Supplied records:
(* ===== verification/Pages.v ===== *)
(** Directories of pages: an ordered map kept as a list of non-empty pages, each
    a list of entries in key order.  What the copy-on-write map and the
    secondary indexes share: the search for the page of a key, and changes that
    stay within one page. *)
From S2P Require Import Prelude Ordering BTreeMap.

(** [slice::partition_point] on a slice partitioned by the predicate. *)
Fixpoint partition_point {A} (f : A → bool) (l : list A) : nat :=
  match l with
  | x :: l => if f x then S (partition_point f l) else O
  | [] => O
  end.

(** ** Positions in a list *)

Lemma lookup_mid {A} (l1 l2 : list A) x : (l1 ++ x :: l2) !! length l1 = Some x.
Proof. by rewrite lookup_app_r, Nat.sub_diag. Qed.
Lemma insert_mid {A} (l1 l2 : list A) x y : <[length l1 := y]> (l1 ++ x :: l2) = l1 ++ y :: l2.
Proof. by rewrite insert_app_r_alt, Nat.sub_diag. Qed.
Lemma delete_mid {A} (l1 l2 : list A) x : delete (length l1) (l1 ++ x :: l2) = l1 ++ l2.
Proof. by rewrite delete_middle. Qed.
Lemma drop_S_mid {A} (l1 l2 : list A) x : drop (S (length l1)) (l1 ++ x :: l2) = l2.
Proof. by rewrite drop_app_ge, Nat.sub_succ_l, Nat.sub_diag by lia. Qed.

Lemma partition_point_take {A} (f : A → bool) l x : x ∈ take (partition_point f l) l → f x = true.
Proof.
  induction l as [|y l IH]; cbn; [by intros ?%elem_of_nil|]. destruct (f y) eqn:E; cbn; [|by intros ?%elem_of_nil].
  intros [-> | H]%elem_of_cons; [done|]. by apply IH.
Qed.

(** ** Entries *)

Section Entries.
Context {K V : Type} (cmp : K → K → comparison).
Implicit Types (k : K) (v : V) (l : list (K * V)).

Definition opt_sum {A} (g : A → Z) (o : option A) : Z := match o with Some x => g x | None => 0 end.
Lemma zsum_alter (g : K * V → Z) f k l :
  zsum (g <$> map_alter cmp f k l) =
    zsum (g <$> l) - opt_sum g (get_key_value cmp k l) + opt_sum g (f (get_key_value cmp k l)).
Proof.
  induction l as [|[k' v'] l IH]; cbn.
  - destruct (f None); cbn; lia.
  - destruct (cmp k k').
    + destruct (f (Some (k', v'))); cbn; lia.
    + destruct (f None); cbn; lia.
    + cbn. rewrite IH. lia.
Qed.
Lemma zlen_zsum l : zlen l = zsum ((λ _, 1) <$> l).
Proof. induction l; [done|]. rewrite zlen_cons, IHl. done. Qed.
Lemma zlen_alter f k l :
  zlen (map_alter cmp f k l) =
    zlen l - opt_sum (λ _, 1) (get_key_value cmp k l) + opt_sum (λ _, 1) (f (get_key_value cmp k l)).
Proof. by rewrite !zlen_zsum, zsum_alter. Qed.

Lemma map_contains_get k l : map_contains cmp k l = true ↔ ∃ e, get_key_value cmp k l = Some e.
Proof. unfold map_contains. destruct (get_key_value cmp k l); naive_solver. Qed.

(** Altering a key that is absent, to nothing, changes nothing. *)
Lemma alter_absent f k l : f None = None → get_key_value cmp k l = None → map_alter cmp f k l = l.
Proof.
  intros Hf. induction l as [|[k' v'] l IH]; cbn; [by rewrite Hf|].
  destruct (cmp k k'); [done|by rewrite Hf|]. intros E. by rewrite IH.
Qed.

(** Only what is stored under the key matters. *)
Lemma alter_ext f g k l : f (get_key_value cmp k l) = g (get_key_value cmp k l) →
  map_alter cmp f k l = map_alter cmp g k l.
Proof.
  induction l as [|[k' v'] l IH]; cbn; [by intros ->|]. destruct (cmp k k'); [by intros ->..|]. intros E. by rewrite IH.
Qed.

Lemma zlen_update k f l : zlen (map_update cmp k f l) = zlen l.
Proof. unfold map_update. rewrite zlen_alter. destruct (get_key_value cmp k l); cbn; lia. Qed.
Lemma zlen_insert k v l : zlen (map_insert cmp k v l).2 ≤ 1 + zlen l.
Proof. cbn. rewrite zlen_alter. destruct (get_key_value cmp k l); cbn; lia. Qed.


Lemma alter_nonempty f k l : (∃ e, f (get_key_value cmp k l) = Some e) → map_alter cmp f k l ≠ [].
Proof.
  intros [e He] E. apply (f_equal zlen) in E. rewrite zlen_alter, He in E. cbn [opt_sum] in E.
  change (zlen []) with 0 in E. assert (opt_sum (λ _, 1) (get_key_value cmp k l) ≤ zlen l); [|lia]. clear. induction l as [|[k' v'] l IH]; [done|].
  rewrite zlen_cons. cbn [get_key_value]. pose proof (zlen_nonneg l). destruct (cmp k k'); cbn [opt_sum]; lia.
Qed.

Context `{!OrdLaws cmp}.
Lemma insert_last k v l : (∀ a, a ∈ l → cmp a.1 k = Lt) → (map_insert cmp k v l).2 = l ++ [(k, v)].
Proof. intros H. cbn. rewrite <- (app_nil_r l) at 1. by rewrite (alter_above cmp). Qed.
End Entries.

Section Pages.
Context {K V : Type} (cmp : K → K → comparison) `{!OrdLaws cmp}.
Implicit Types (k : K) (v : V) (l : list (K * V)) (ps qs rs : list (list (K * V))).

Lemma split_off_app k l : key_sorted cmp l →
  (map_split_off cmp k l).1 ++ (map_split_off cmp k l).2 = l.
Proof.
  cbn. induction l as [|e l IH]; intros Hs; [done|]. pose proof Hs as [Hs' Hlt]%key_sorted_cons. cbn.
  destruct (key_ltb cmp e.1 k) eqn:E; cbn; [by rewrite IH|].
  assert (List.filter (λ e, key_ltb cmp e.1 k) l = []) as Hn.
  { apply key_ltb_false in E; [|done]. clear IH Hs Hs'. induction l as [|b l IH]; [done|]. cbn.
    assert (key_ltb cmp b.1 k = false) as ->.
    { apply key_ltb_false; [done|]. rewrite (ord_le_lt_trans cmp k e.1 b.1); [done|done|]. apply Hlt, elem_of_cons; by left. }
    apply IH. intros c Hc. apply Hlt, elem_of_cons. by right. }
  rewrite Hn in *. cbn in *. by rewrite IH.
Qed.

Lemma sorted_le_last l e a : key_sorted cmp l → last l = Some e → a ∈ l → cmp a.1 e.1 ≠ Gt.
Proof.
  intros Hs Hl Ha. apply last_Some in Hl as [l' ->]. apply key_sorted_app in Hs as (_ & _ & H).
  apply elem_of_app in Ha as [Ha| ->%list_elem_of_singleton]; [|by rewrite (ord_refl cmp)].
  by rewrite (H a e Ha (list_elem_of_here _ _)).
Qed.

Lemma sorted_ge_head l e a : key_sorted cmp l → head l = Some e → a ∈ l → cmp e.1 a.1 ≠ Gt.
Proof.
  destruct l as [|x l]; [done|]. intros [_ H]%key_sorted_cons [= <-] [-> | Ha]%elem_of_cons; [by rewrite (ord_refl cmp)|].
  by rewrite (H a Ha).
Qed.

Lemma get_located k l1 l l2 : (∀ a, a ∈ l1 → cmp a.1 k = Lt) → (∀ b, b ∈ l2 → cmp k b.1 = Lt) →
  get_key_value cmp k (l1 ++ l ++ l2) = get_key_value cmp k l.
Proof. intros H1 H2. by rewrite (get_above cmp), (get_left cmp). Qed.

Lemma alter_located f k l1 l l2 : (∀ a, a ∈ l1 → cmp a.1 k = Lt) → (∀ b, b ∈ l2 → cmp k b.1 = Lt) →
  map_alter cmp f k (l1 ++ l ++ l2) = l1 ++ map_alter cmp f k l ++ l2.
Proof. intros H1 H2. by rewrite (alter_above cmp), (alter_left cmp). Qed.

Lemma split_off_at a k v b : key_sorted cmp (a ++ (k, v) :: b) →
  map_split_off cmp k (a ++ (k, v) :: b) = (a, (k, v) :: b).
Proof.
  intros Hs. apply key_sorted_app in Hs as (_ & [_ Hb]%key_sorted_cons & Ha).
  assert (∀ e, e ∈ a → key_ltb cmp e.1 k = true) as Ht.
  { intros e He. apply key_ltb_true. apply (Ha e (k, v) He), list_elem_of_here. }
  assert (∀ e, e ∈ (k, v) :: b → key_ltb cmp e.1 k = false) as Hf.
  { intros e [-> | He]%elem_of_cons; apply key_ltb_false; [done|by rewrite (ord_refl cmp)|done|].
    specialize (Hb e He). cbn in Hb. by rewrite Hb. }
  unfold map_split_off. rewrite !List.filter_app. f_equal.
  - rewrite (filter_all _ a Ht), (filter_nothing _ _ Hf). apply app_nil_r.
  - rewrite (filter_nothing _ a), (filter_all _ (_ :: _)); [done| |].
    + intros e He. by rewrite Hf.
    + intros e He. by rewrite Ht.
Qed.

(** A page that ends below a key. *)
Definition ends_below k l : bool := match last l with Some (x, _) => key_ltb cmp x k | None => false end.

(** The page a key belongs to: every earlier entry is below the key, every
    later page above it. *)
Lemma locate_page k ps : key_sorted cmp (List.concat ps) → Forall (λ p, p ≠ []) ps → ps ≠ [] →
  ∃ qs p rs, ps = qs ++ p :: rs ∧
    Nat.min (partition_point (ends_below k) ps) (length ps - 1) = length qs ∧
    (∀ a, a ∈ List.concat qs → cmp a.1 k = Lt) ∧ (∀ b, b ∈ List.concat rs → cmp k b.1 = Lt).
Proof.
  induction ps as [|p ps IH]; intros Hs HF Hne; [done|]. apply Forall_cons in HF as [Hp HF].
  cbn [List.concat] in Hs. apply key_sorted_app in Hs as (Hsp & Hs & Hlt).
  destruct (last p) as [[kl vl]|] eqn:El; [|by apply last_None in El].
  assert (ends_below k p = key_ltb cmp kl k) as Ek by (unfold ends_below; by rewrite El).
  cbn [partition_point]. rewrite Ek. destruct (key_ltb cmp kl k) eqn:E.
  - apply key_ltb_true in E. assert (∀ a, a ∈ p → cmp a.1 k = Lt) as Hbelow.
    { intros a Ha. apply (ord_le_lt_trans cmp a.1 kl k); [|done]. exact (sorted_le_last _ _ _ Hsp El Ha). }
    destruct ps as [|q ps].
    { exists [], p, []. split_and!; [done|done|by intros ? ?%elem_of_nil|by intros ? ?%elem_of_nil]. }
    destruct (IH Hs HF ltac:(done)) as (qs & p' & rs & -> & Hi & H1 & H2).
    exists (p :: qs), p', rs. split_and!; [done| | |done].
    + cbn [length] in *. rewrite length_app in *. cbn [length] in *. lia.
    + cbn [List.concat]. intros a [Ha|Ha]%elem_of_app; [by apply Hbelow|by apply H1].
  - apply key_ltb_false in E; [|done]. exists [], p, ps. split_and!; [done|done|by intros ? ?%elem_of_nil|].
    intros b Hb. apply (ord_le_lt_trans cmp k kl b.1); [done|].
    apply (Hlt (kl, vl) b); [|done]. apply last_Some in El as [l' ->]. apply elem_of_app. right. apply list_elem_of_here.
Qed.
End Pages.

Arguments split_off_app {K V cmp _} k l _.
Arguments sorted_le_last {K V cmp _} l e a _ _ _.
Arguments sorted_ge_head {K V cmp _} l e a _ _ _.
Arguments get_located {K V cmp _} k l1 l l2 _ _.
Arguments alter_located {K V cmp _} f k l1 l l2 _ _.
Arguments split_off_at {K V cmp _} a k v b _.
Arguments locate_page {K V cmp _} k ps _ _ _.
Arguments alter_nonempty {K V cmp} f k l _.
(* ===== verification/RelationalIndex.v ===== *)
(** The resident secondary indexes of crates/storage/src/relational.rs: posting
    lists ([RelationalKeySetPages]) and the index from keys to posting lists
    ([RelationalIndexPages]), both directories of bounded pages, with their
    scans.

    Sharing between snapshots ([CowSegment]) is copy on write, so pages are
    values.  [None] is a panic: an index out of range or a failed [expect].  The
    variants that run under a checkpoint work context ask it for every step; its
    answers come from a scheduler, from cancellation by other threads and from
    memory budgets, and are an argument of the model. *)
From S2P Require Import Prelude Ordering RelationalValue BTreeMap Pages IndexRange.

(** ** Running under a work context *)

(** One answer per question: a refusal with its message, or a grant.  Where the
    list ends, everything is granted. *)
Definition Answers : Type := list (option string).

(** A computation that asks: it may panic, be refused, or return with the
    answers that are left. *)
Definition work (A : Type) : Type := Answers → option (result (A * Answers) RelationalError).
#[export] Instance work_ret : MRet work := λ A a w, Some (Ok (a, w)).
#[export] Instance work_bind : MBind work := λ A B k m w,
  match m w with
  | Some (Ok (a, w)) => k a w
  | Some (Err e) => Some (Err e)
  | None => None
  end.
Definition refuse {A} (e : RelationalError) : work A := λ w, Some (Err e).
Definition or_panic {A} (o : option A) : work A := λ w, (λ a, Ok (a, w)) <$> o.
Definition or_refuse {A} (o : option A) (e : RelationalError) : work A :=
  match o with Some a => mret a | None => refuse e end.
Definition ask : work () := λ w,
  match w with
  | Some message :: _ => Some (Err (Admission message))
  | None :: w => Some (Ok ((), w))
  | [] => Some (Ok ((), []))
  end.
Fixpoint ask_each {A} (l : list A) : work () :=
  match l with [] => mret () | _ :: l => ask;; ask_each l end.

(** [RelationalKey::clone_with_allocations]: a vector, then for every value its
    copy and a unit, then a checkpoint. *)
Fixpoint ask_values (l : RelationalKey) : work () :=
  match l with [] => mret () | _ :: l => ask;; ask;; ask_values l end.
Definition clone_with_allocations (key : RelationalKey) : work RelationalKey :=
  ask;; ask_values key;; ask;; mret key.

(** ** Pages *)

Definition RELATIONAL_INDEX_PAGE_MAX_KEYS : nat := 256.
Definition RELATIONAL_POSTING_PAGE_MAX_KEYS : nat := 256.

Section Directory.
Context {V : Type}.
Implicit Types (key : RelationalKey) (page : list (RelationalKey * V)) (pages : list (list (RelationalKey * V))).

Definition page_index key pages : option nat :=
  match pages with
  | [] => None
  | _ => Some (Nat.min (partition_point (ends_below key_cmp key) pages) (length pages - 1))
  end.

(** The key an oversized page is split at, and the split in the directory. *)
Definition middle_key page : option RelationalKey := fst <$> page !! (length page / 2)%nat.
Definition split_oversized (max : nat) (index : nat) pages : option (list (list (RelationalKey * V))) :=
  page ← pages !! index;
  if (max <? length page)%nat then
    split_key ← middle_key page;
    let '(kept, right_page) := map_split_off key_cmp split_key page in
    Some (take index pages ++ [kept; right_page] ++ drop (S index) pages)
  else Some pages.

(** The copy of the directory that a change under a work context edits: space
    for it, and a unit for every page. *)
Definition copy_directory (kind : string) pages : work () :=
  _ ← or_refuse (Prelude.checked_add usize_max (zlen pages) 1) (Admission (kind +:+ " directory capacity overflow"));
  ask;; ask;; ask_each pages.

(** Space for the nodes of the copied page, whose sizes the compiler chooses. *)
Definition node_space (node_bytes ownership_bytes previous_len : Z) : option Z :=
  count ← Prelude.checked_add usize_max previous_len 3;
  bytes ← (if count * node_bytes <=? usize_max then Some (count * node_bytes) else None);
  Prelude.checked_add usize_max bytes (2 * ownership_bytes).
Definition reserve_nodes (kind : string) (node_bytes ownership_bytes previous_len : Z) : work () :=
  _ ← or_refuse (node_space node_bytes ownership_bytes previous_len) (Admission (kind +:+ " page capacity overflow"));
  ask.

(** The entries copied one by one, in order. *)
Fixpoint copy_entries page (copied : list (RelationalKey * V)) : work (list (RelationalKey * V)) :=
  match page with
  | [] => mret copied
  | (key, v) :: page =>
      key ← clone_with_allocations key;
      ask;; copy_entries page (map_insert key_cmp key v copied).2
  end.

(** The oversized page split. *)
Definition split_page (max : nat) page : work (list (RelationalKey * V) * option (list (RelationalKey * V))) :=
  if (max <? length page)%nat then
    split ← or_panic (middle_key page);
    split ← clone_with_allocations split;
    ask;;
    let '(kept, right_page) := map_split_off key_cmp split page in mret (kept, Some right_page)
  else mret (page, None).

(** The changed page stored: removed when empty, replaced or pushed otherwise,
    with the right half inserted after it; then the directory is published. *)
Definition put_page (target : option nat) page pages : option (list (list (RelationalKey * V))) :=
  match target with
  | Some index => if (index <? length pages)%nat then Some (<[index := page]> pages) else None
  | None => Some (pages ++ [page])
  end.
Definition put_right (index : nat) (right_page : option (list (RelationalKey * V))) pages
    : option (list (list (RelationalKey * V))) :=
  match right_page with
  | None => Some pages
  | Some right_page =>
      if (S index <=? length pages)%nat then Some (take (S index) pages ++ [right_page] ++ drop (S index) pages) else None
  end.
Definition store_page (target : option nat) page (right_page : option (list (RelationalKey * V))) pages
    : work (list (list (RelationalKey * V))) :=
  let index := default O target in
  directory ← (match page with
               | [] => or_panic (if (index <? length pages)%nat then Some (delete index pages) else None)
               | _ =>
                   ask;;
                   directory ← or_panic (put_page target page pages);
                   or_panic (put_right index right_page directory)
               end);
  ask;; ask;; mret directory.
End Directory.

(** ** Posting lists *)

Record RelationalKeySetPages := mk_key_set {
  set_pages : list (list (RelationalKey * ()));
  set_len : Z;
}.
Definition key_set_default : RelationalKeySetPages := mk_key_set [] 0.

Definition set_insert_ordinary (key : RelationalKey) (s : RelationalKeySetPages) : option (bool * RelationalKeySetPages) :=
  match set_pages s with
  | [] => Some (true, mk_key_set [[(key, ())]] 1)
  | pages =>
      index ← page_index key pages;
      page ← pages !! index;
      let inserted := negb (map_contains key_cmp key page) in
      let len := if inserted then saturating_add usize_max (set_len s) 1 else set_len s in
      pages ← split_oversized RELATIONAL_POSTING_PAGE_MAX_KEYS index
                (<[index := (map_insert key_cmp key () page).2]> pages);
      Some (inserted, mk_key_set pages len)
  end.

Definition set_remove_ordinary (key : RelationalKey) (s : RelationalKeySetPages) : option (bool * RelationalKeySetPages) :=
  match page_index key (set_pages s) with
  | None => Some (false, s)
  | Some index =>
      page ← set_pages s !! index;
      if negb (map_contains key_cmp key page) then Some (false, s)
      else
        let page := (map_remove key_cmp key page).2 in
        Some (true, mk_key_set (match page with
                                | [] => delete index (set_pages s)
                                | _ => <[index := page]> (set_pages s)
                                end) (saturating_sub (set_len s) 1))
  end.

Problem description:
Your task is to retype the entries verbatim, starting with the line that holds "change (zlen [])" and stopping after the line that holds "(list (K * V))).".

Your solution:
  change (zlen []) with 0 in E. assert (opt_sum (λ _, 1) (get_key_value cmp k l) ≤ zlen l); [|lia]. clear. induction l as [|[k' v'] l IH]; [done|].
  rewrite zlen_cons. cbn [get_key_value]. pose proof (zlen_nonneg l). destruct (cmp k k'); cbn [opt_sum]; lia.
Qed.

Context `{!OrdLaws cmp}.
Lemma insert_last k v l : (∀ a, a ∈ l → cmp a.1 k = Lt) → (map_insert cmp k v l).2 = l ++ [(k, v)].
Proof. intros H. cbn. rewrite <- (app_nil_r l) at 1. by rewrite (alter_above cmp). Qed.
End Entries.

Section Pages.
Context {K V : Type} (cmp : K → K → comparison) `{!OrdLaws cmp}.
Implicit Types (k : K) (v : V) (l : list (K * V)) (ps qs rs : list (list (K * V))).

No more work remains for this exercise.